Chapter 109 – Deception Over Deck
USS Kitty Hawk
"We don't have to worry too much about the threat of the MiG-25. Although they can fly to an altitude of 30,000 meters and reach a speed of Mach 3, at this altitude and speed, their maneuverability is very poor. They can't dogfight, and it's even more impossible to launch missiles in that state," said Colonel Steve, the aircraft carrier's captain. "At most, it's for reconnaissance. Our Blackbird can also conduct reconnaissance at this altitude."
This statement sounded feeble. Everyone knew that just a few months ago, the American Blackbird had been shot down by the Soviets over the Far East. Since then, the Blackbird had not dared to re-enter Soviet airspace.
The United States' own Blackbird, a sleek, titanium marvel of Cold War engineering, had crashed and burned over Soviet territory. Meanwhile, what were the MiG-25s made of? Were they crafted of the same materials? Did they surpass the Blackbird in performance? Soviet aviation had taken a giant leap ahead of American technology.
The MiG-25 could intercept the Blackbird, but the Blackbird couldn't intercept the MiG-25. That was the harsh truth.
Now, nearly everyone assumed the MiG-25 was also made of titanium alloy. The Soviet Union had abundant titanium reserves and extensive experience in titanium alloy processing. In fact, some U.S. titanium imports—claimed to be for civilian use—had quietly come from the Soviet Union.
If they knew the MiG-25 was built out of welded stainless steel, they'd likely be so frustrated they'd vomit blood.
"We should continue to develop anti-aircraft missiles," said Colonel Ted, the air wing commander. "If our damn warships had anti-aircraft missiles with a ceiling above 30,000 meters, we wouldn't be this passive right now."
In the early years, the Soviet Union lacked high-altitude aircraft. They had to watch helplessly as American U-2s flew freely over their skies. Their solution had been to develop missiles—and eventually, a U-2 was brought down by a Soviet SAM-2. That changed the game.
Now, to keep the Soviets honest, the U.S. had to do the same: develop missiles capable of intercepting targets at 30,000 meters.
Lieutenant General Jonard frowned. "Agreed. I'll recommend to Naval Command that the next-generation Standard Missile must include variants that can reach above 30,000 meters. That said, we don't need to panic—if those MiGs ever descend, our Tomcats will have the performance advantage to take them down."
As the high-ranking officers discussed strategy, the rest of the fleet's personnel continued their duties.
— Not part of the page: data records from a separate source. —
Definition proof_update_row (expectedHash storedHash signature : string) (state : TaskProofState)
    (r : task_row) : task_row :=
  r {{ r_proof_expected_hash ::= coalesce (nullif_empty expectedHash);
       r_proof_stored_hash := Some storedHash;
       r_proof_signature := Some signature;
       r_proof_status := Some (ps_Status state);
       r_proof_checked_at := ps_CheckedAt state }}.

(** [UPDATE task_records SET f WHERE P] over the whole table. *)
Definition update_where (P : task_row → bool) (f : task_row → task_row) : stmt () := λ db,
  (Ok tt, db {{ task_records ::= fmap (λ r, if P r then f r else r) }}).

Definition UpdateTaskProofStateByExecutionID
    (tenantID executionID expectedHash storedHash signature : string) : ST World (res ()) :=
  if bool_decide (executionID = "") then mret (Ok tt)
  else
    now ← time_now;
    let state := buildTaskProofState executionID expectedHash storedHash signature true now in
    exec (update_where (by_execution tenantID executionID)
            (proof_update_row expectedHash storedHash signature state)).

Definition verification_row (summary : TaskProofVerificationSummary) (now : time) (r : task_row) : task_row :=
  r {{ r_proof_verified := Some (pv_Verified summary);
       r_proof_hash_valid := Some (pv_HashValid summary);
       r_proof_signature_matches := Some (pv_SignatureMatches summary);
       r_proof_runtime_key_found := Some (pv_RuntimeKeyFound summary);
       r_proof_chain_link_valid := (if pv_ChainChecked summary then Some (pv_ChainLinkValid summary) else None);
       r_proof_verification_reason := nullString (pv_Reason summary);
       r_proof_verified_at := Some now }}.

Definition PersistTaskProofVerification (taskID : uuid) (tenantID : string)
    (summary : TaskProofVerificationSummary) : ST World (res ()) :=
  now ← time_now;
  ignore_count (exec (update_task taskID (tenant_is tenantID) (verification_row summary now))).

(** The trigger on [execution_lineage]: what an inserted receipt does to the
    tasks that wait for it. *)
Definition lineage_status (r : task_row) (receiptHash : option string) : string :=
  let expected := default "" (r_proof_expected_hash r) in
  if bool_decide (expected = "") then "present"
  else if bool_decide (Some expected = receiptHash) then "verified" else "mismatch".

Definition lineage_sync_row (x : lineage_row) (now : time) (r : task_row) : task_row :=
  r {{ r_proof_stored_hash := li_receipt_hash x; r_proof_signature := li_signature x;
       r_proof_status := Some (lineage_status r (li_receipt_hash x));
       r_proof_checked_at := Some now }}.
On the spherical radar screen, a sweeping bright line rotated steadily. Suddenly, two new blips appeared.
"Report: Direction 180, range 90, speed 500, altitude 500, two targets," the radar operator reported.
"Relax, that's the Boxer squadron," another radar tech replied, pressing the intercom: "Boxer, Boxer, please confirm return, over."
"Boxer here. We are preparing for landing. Over." The reply came in promptly over the radio.
"Roger that. Watch your heading and speed. Over," the radar officer acknowledged.
With that, the radar crew relaxed. The altitude and speed matched expectations for returning fighters. Radio confirmations were accurate. It must be them.
Damn IFF—must be malfunctioning again.
The Identification Friend or Foe (IFF) system had been an issue since World War II. By now, the West primarily used radar-based IFF systems, consisting of an interrogator and a transponder. When radar detected a target, it sent out an encrypted challenge. A friendly aircraft would decode and respond correctly, confirming its identity.
In theory, a hostile target wouldn't respond—or would respond incorrectly—and could thus be flagged as a threat.
In practice, things weren't so simple. Bad weather could attenuate the signal, and transponders might not receive the challenge at all. The end result? Only positive replies confirmed friendlies. No reply didn't necessarily mean "enemy."
Throughout Western military history—up to and including the Gulf War—friendly fire incidents caused by IFF problems accounted for nearly half of all losses.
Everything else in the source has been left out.